Spotted in the washroom at work...

Spotted in the washroom at work...

Put a label on there that says retina scanner.

E: Obligatory thanks for Gold E2: second edit for triggered comments. Thx bb

Okay Satan.

Wow, I thought I was the only one. The place I used to work added those to the restrooms. They trigger about 90 seconds after the lights come on. That would always be just as I was leaving. I'd get sprayed in the eye every time. I complained. They acted like I was crazy. I hated that place.

The kind of person who sees a "retina scanner" in a restroom, and proceeds to try it out.. frankly he deserves it.

Short privilege rears it's ugly head.

The day I get sprayed in the mouth by a bathroom air freshener is the day i rip a bathroom air freshener off the wall

Where? I can't see it.

"Have you tried peeing slower?" -Your old boss, probably.

Sure, while you're up there, do you mind moving it? Also can you hand me those paper towels from the top shelf?

I should probably ask HR to authenticate me so I can get into this company's evil lair. Though I'm friends with the boss so maybe I'm in already, let me try.


Being 6'4" I can sympathize with this person. I was in a bathroom waiting in line to use the urinal at a bar in Greece once when an automatic air freshener that I hadn't noticed spritzed a cold blast of scented chemicals into my eyes and mouth. Temporarily blinded, I gagged and spit while other bar patrons laughed at me. At first I thought someone had maced me, but laughed myself when I realized what had happened. I mentioned it to a bartender and one of the bouncers was in there a few seconds later ripping it down. The Greeks are such nice people.

Inversely, have you tried peeing faster, ya know, think firehose.

Are you telling me a toilet just detected how bad your shit smelled and gave you some air freshener accordingly?

Well my god.

scanning retinas

As im reading this I hear the mechanical spray of one I didnt know was under the toilet. I let out an audible what the fuck while on the can.

Being considered attractive is a pretty big thing. Most women REALLY do not like short guys, and it's not super easy for them to have good luck in the dating or fucking pool.

Moving that isn't as easy as removing a couple screws and trying to fill in the tile damage left behind. The airline tubing back to the scent headquarters is likely too short to simply extend and would require a costly splice to make it possible.

Omg those things smell soooo good but ya they taste like shit. I'm not tall. I just suck at refilling them.

why the fuck is that so funny

Hah! Nice one, tall man. As a short person I'll string up a strong sounded sentence and attack you verbally. Bitch!

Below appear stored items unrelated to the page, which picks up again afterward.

(* ===== verification/MultiEngine.v ===== *)
(** The multidownloader ([multidownloader/evm_multidownloader.go]): registration, the state from storage, the safe and
    unsafe steps, the move of blocks to the safe zone, the detection of reorgs and their processing
    ([reorg_processor.go], [reorg_processor_port.go]), and what syncers ask of it ([evm_multidownloader_syncers.go],
    [evm_multidownloader_reorg.go]).

    The answers of the node during one step are a record of functions; a transaction that is not committed leaves the
    tables as they were.  Contexts that end, statistics and the developer mode are left out. *)

From S2P Require Import Prelude BlockRange Finality Tables SyncSegments MultiStorage.

(** ** The node *)

Inductive headerError := HNotFound | HOther.

Record BlockHeadersResult := mkHeadersResult {
  hr_Headers : list (Z * BlockHeader);
  hr_Errors : list (Z * headerError)
}.

(** The data of a node's refusal: too many results, with the range it suggests when one can be read. *)
Inductive logsError := LTooManyResults (suggested : option BlockRange) | LOther.

Record Node := mkNode {
  nd_CurrentBlockNumber : BlockNumberFinality -> option Z;
  nd_RetrieveBlockHeaders : list Z -> option BlockHeadersResult;
  nd_FilterLogs : LogQuery -> result logsError (list EthLog);
  nd_HeaderByNumber : Z -> result headerError BlockHeader;
  nd_HeaderByTag : BlockNumberFinality -> option BlockHeader
}.

Definition hr_lookup (r : BlockHeadersResult) (n : Z) : option BlockHeader :=
  snd <$> List.find (fun p => fst p =? n) (hr_Headers r).

Definition hr_Success (r : BlockHeadersResult) : bool := match hr_Errors r with [] => true | _ => false end.
Definition hr_PartialSuccess (r : BlockHeadersResult) : bool := match hr_Headers r with [] => false | _ => true end.
Definition hr_GetOrderedHeaders (r : BlockHeadersResult) (blockNumbers : list Z) : list BlockHeader := omap (hr_lookup r) blockNumbers.

Definition isNotFound (e : headerError) : bool := match e with HNotFound => true | HOther => false end.
Definition hr_AreAllErrorsNotFound (r : BlockHeadersResult) : bool := forallb (fun p => isNotFound (snd p)) (hr_Errors r).
Definition hr_ListBlocksNumberNotFound (r : BlockHeadersResult) : list Z :=
  merge_sort Z.le (map fst (bfilter (fun p => isNotFound (snd p)) (hr_Errors r))).

(** ** The downloader *)

Record Config := mkConfig { cg_BlockChunkSize : Z; cg_BlockFinality : BlockNumberFinality }.

Record Downloader := mkDownloader {
  md_cfg : Config;
  md_syncersConfig : list SyncerConfig;
  md_state : option State;
  md_db : mdb
}.

Definition set_state (st : State) (dh : Downloader) : Downloader := mkDownloader (md_cfg dh) (md_syncersConfig dh) (Some st) (md_db dh).
Definition set_mdb (db : mdb) (dh : Downloader) : Downloader := mkDownloader (md_cfg dh) (md_syncersConfig dh) (md_state dh) db.

Abbreviation Dh := (eff Downloader mdError).

(** A transaction: committed when its body succeeds, rolled back otherwise. *)
Definition inTransaction {A} (body : Md A) : Dh A := fun dh =>
  match body (md_db dh) with
  | (db, Ok a) => (set_mdb db dh, Ok a)
  | (_, Err e) => (dh, Err e)
  end.

Definition getState : Dh State := fun dh =>
  match md_state dh with Some st => (dh, Ok st) | None => (dh, Err MErrPanic) end.

Definition liftSync {A} (r : result sync_error A) : Dh A := fun dh => match r with Ok a => (dh, Ok a) | Err e => (dh, Err (MErrSync e)) end.
Definition orRPC {A} (o : option A) : Dh A := fun dh => match o with Some a => (dh, Ok a) | None => (dh, Err MErrRPC) end.

(** [Add]: a syncer that registers again replaces its filter. *)
Definition RegisterSyncer (data : SyncerConfig) : Dh unit := fun dh =>
  match md_state dh with
  | Some _ => (dh, Err MErrInitialized)
  | None =>
      (mkDownloader (md_cfg dh)
         (bfilter (fun f => negb (String.eqb (sc_SyncerID f) (sc_SyncerID data))) (md_syncersConfig dh) ++ [data]) None (md_db dh), Ok tt)
  end.

(** The numbers of the tags the syncers target. *)
Definition GetTargetToBlockTags (filters : list SyncerConfig) : list BlockNumberFinality :=
  fold_left (fun tags f => if bool_decide (sc_ToBlock f ∈ tags) then tags else tags ++ [sc_ToBlock f]) filters [].

Definition mapBlockTagToBlockNumber (node : Node) (filters : list SyncerConfig) : option (BlockNumberFinality -> option Z) :=
  let tags := GetTargetToBlockTags filters in
  if forallb (fun t => match nd_CurrentBlockNumber node t with Some _ => true | None => false end) tags
  then Some (fun t => if bool_decide (t ∈ tags) then nd_CurrentBlockNumber node t else None)
  else None.

(** The configuration of each contract: the lowest first block, and the least final target. *)
Definition ContractConfig_Update (c : ContractConfig) (f : SyncerConfig) : ContractConfig :=
  let from := if sc_FromBlock f <? cf_FromBlock c then sc_FromBlock f else cf_FromBlock c in
  match Finality_LessFinalThan (sc_ToBlock f) (cf_ToBlock c) with
  | Ok true => mkContractConfig (cf_Address c) from (sc_ToBlock f)
  | _ => mkContractConfig (cf_Address c) from (cf_ToBlock c)
  end.

Definition addContract (f : SyncerConfig) (configs : list ContractConfig) (addr : Z) : list ContractConfig :=
  if existsb (fun c => cf_Address c =? addr) configs
  then map (fun c => if cf_Address c =? addr then ContractConfig_Update c f else c) configs
  else configs ++ [mkContractConfig addr (sc_FromBlock f) (sc_ToBlock f)].

Definition ContractConfigs (filters : list SyncerConfig) : list ContractConfig :=
  fold_left (fun configs f => fold_left (addContract f) (sc_ContractAddresses f) configs) filters [].

Definition newStateFromStorage (node : Node) : Dh State :=
  let! dh := sget in
  let! mapBlocks := orRPC (mapBlockTagToBlockNumber node (md_syncersConfig dh)) in
  let! syncSegments := liftSync (SyncSegments (md_syncersConfig dh) mapBlocks) in
  liftSync (NewStateFromStorageSyncedBlocks (GetSyncedBlockRangePerContract (md_db dh)) syncSegments).

(** [compatible]: the check of the chain and data version against the database. *)
Definition Initialize (node : Node) (compatible : bool) : Dh unit :=
  let! dh := sget in
  match md_state dh with
  | Some _ => sfail MErrInitialized
  | None =>
      if negb compatible then sfail MErrIncompatible
      else
        let! _ := smodify (fun dh => set_mdb (UpsertSyncerConfigs (ContractConfigs (md_syncersConfig dh)) (md_db dh)) dh) in
        let! st := newStateFromStorage node in
        smodify (set_state st)
  end.

Definition GetFinalizedBlockNumber (node : Node) : Dh Z :=
  let! dh := sget in orRPC (nd_CurrentBlockNumber node (cg_BlockFinality (md_cfg dh))).

(** The code extends the pending ranges in place.  It stops half-way only at a contract without a synced segment, and
    [Initialize] gives every contract of the configuration one. *)
Definition updateTargetBlockNumber (node : Node) : Dh unit :=
  let! dh := sget in
  let! mapBlocks := orRPC (mapBlockTagToBlockNumber node (md_syncersConfig dh)) in
  let! st := getState in
  let! st := liftSync (State_ExtendPendingRange st mapBlocks (md_syncersConfig dh)) in
  smodify (set_state st).

(** ** Reorg detection *)

Definition lookupHeader (headers : list BlockHeader) (n : Z) : option BlockHeader :=
  List.find (fun h => bh_Number h =? n) (rev headers).

Definition blockNumbers (headers : list BlockHeader) : list Z := merge_sort Z.le (map bh_Number headers).

Fixpoint compareHeaders (blocks : list BlockHeader) (rpc : BlockHeadersResult) (numbers : list Z) : result mdError unit :=
  match numbers with
  | [] => Ok tt
  | number :: numbers =>
      match hr_lookup rpc number with
      | None => Err (MErrReorg (mkDetectedReorg number MissingBlock 0 0))
      | Some rpcBlock =>
          match lookupHeader blocks number with
          | None => Err (MErrIntegrity number)
          | Some storageBlock =>
              if negb (bh_Hash storageBlock =? bh_Hash rpcBlock)
              then Err (MErrReorg (mkDetectedReorg (bh_Number storageBlock) BlockHashMismatch (bh_Hash storageBlock) (bh_Hash rpcBlock)))
              else compareHeaders blocks rpc numbers
          end
      end
  end.

Definition detectReorgs (node : Node) (blocks : list BlockHeader) : result mdError unit :=
  match blocks with
  | [] => Ok tt
  | _ =>
      let numbers := blockNumbers blocks in
      match nd_RetrieveBlockHeaders node numbers with
      | None => Err MErrRPC
      | Some rpc =>
          if negb (hr_Success rpc) then
            if hr_AreAllErrorsNotFound rpc then
              match hr_ListBlocksNumberNotFound rpc with
              | n :: _ => Err (MErrReorg (mkDetectedReorg n MissingBlock 0 0))
              | [] => Err MErrPanic
              end
            else Err MErrRPC
          else compareHeaders blocks rpc numbers
      end
  end.

Definition checkReorgsUnsafeZone (node : Node) : Dh unit :=
  let! dh := sget in slift (detectReorgs node (GetBlockHeadersNotFinalized (md_db dh) None)).

Definition moveUnsafeToSafeIfPossible (node : Node) : Dh unit :=
  let! finalizedBlockNumber := GetFinalizedBlockNumber node in
  let! dh := sget in
  let blocks := GetBlockHeadersNotFinalized (md_db dh) (Some finalizedBlockNumber) in
  match blocks with
  | [] => sret tt
  | _ =>
      let! _ := slift (detectReorgs node blocks) in
      smodify (fun dh => set_mdb (UpdateBlockToFinalized (blockNumbers blocks) (md_db dh)) dh)
  end.

(** ** Steps *)

Definition getBlockNumbers (logs : list EthLog) : list Z :=
  fold_left (fun ns l => if existsb (Z.eqb (el_BlockNumber l)) ns then ns else ns ++ [el_BlockNumber l]) logs [].

(** The headers that were answered; an error only when none was. *)
Definition retrievedHeaders (node : Node) (blocks : list Z) : Dh (list BlockHeader) :=
  let! r := orRPC (nd_RetrieveBlockHeaders node blocks) in
  if negb (hr_Success r) && negb (hr_PartialSuccess r) then sfail MErrNoHeaders
  else sret (hr_GetOrderedHeaders r blocks).

Definition storeData (logs : list EthLog) (blocks : list BlockHeader) (updatedSegments : list SyncSegment) (isFinal : bool) : Dh unit :=
  inTransaction (
    let! _ := SaveEthLogsWithHeaders blocks logs isFinal in
    UpdateSyncedStatus updatedSegments).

here's a tip: stop tasting it

Well, I need about tree-fiddy...

This. As much as women like to rag about impossible beauty standards, they can be incredibly "heightist" themselves. Some even write it on their online dating profile, like: don't even bother writing if you're under ${some_way_above_average_height}.

Imagine the shit a guy would get for writing: "must have at least a C cup" or "must have a BMI of 20 or less" (and then everyone still has the option to lose weight, a man can't magically grow 5 inches taller)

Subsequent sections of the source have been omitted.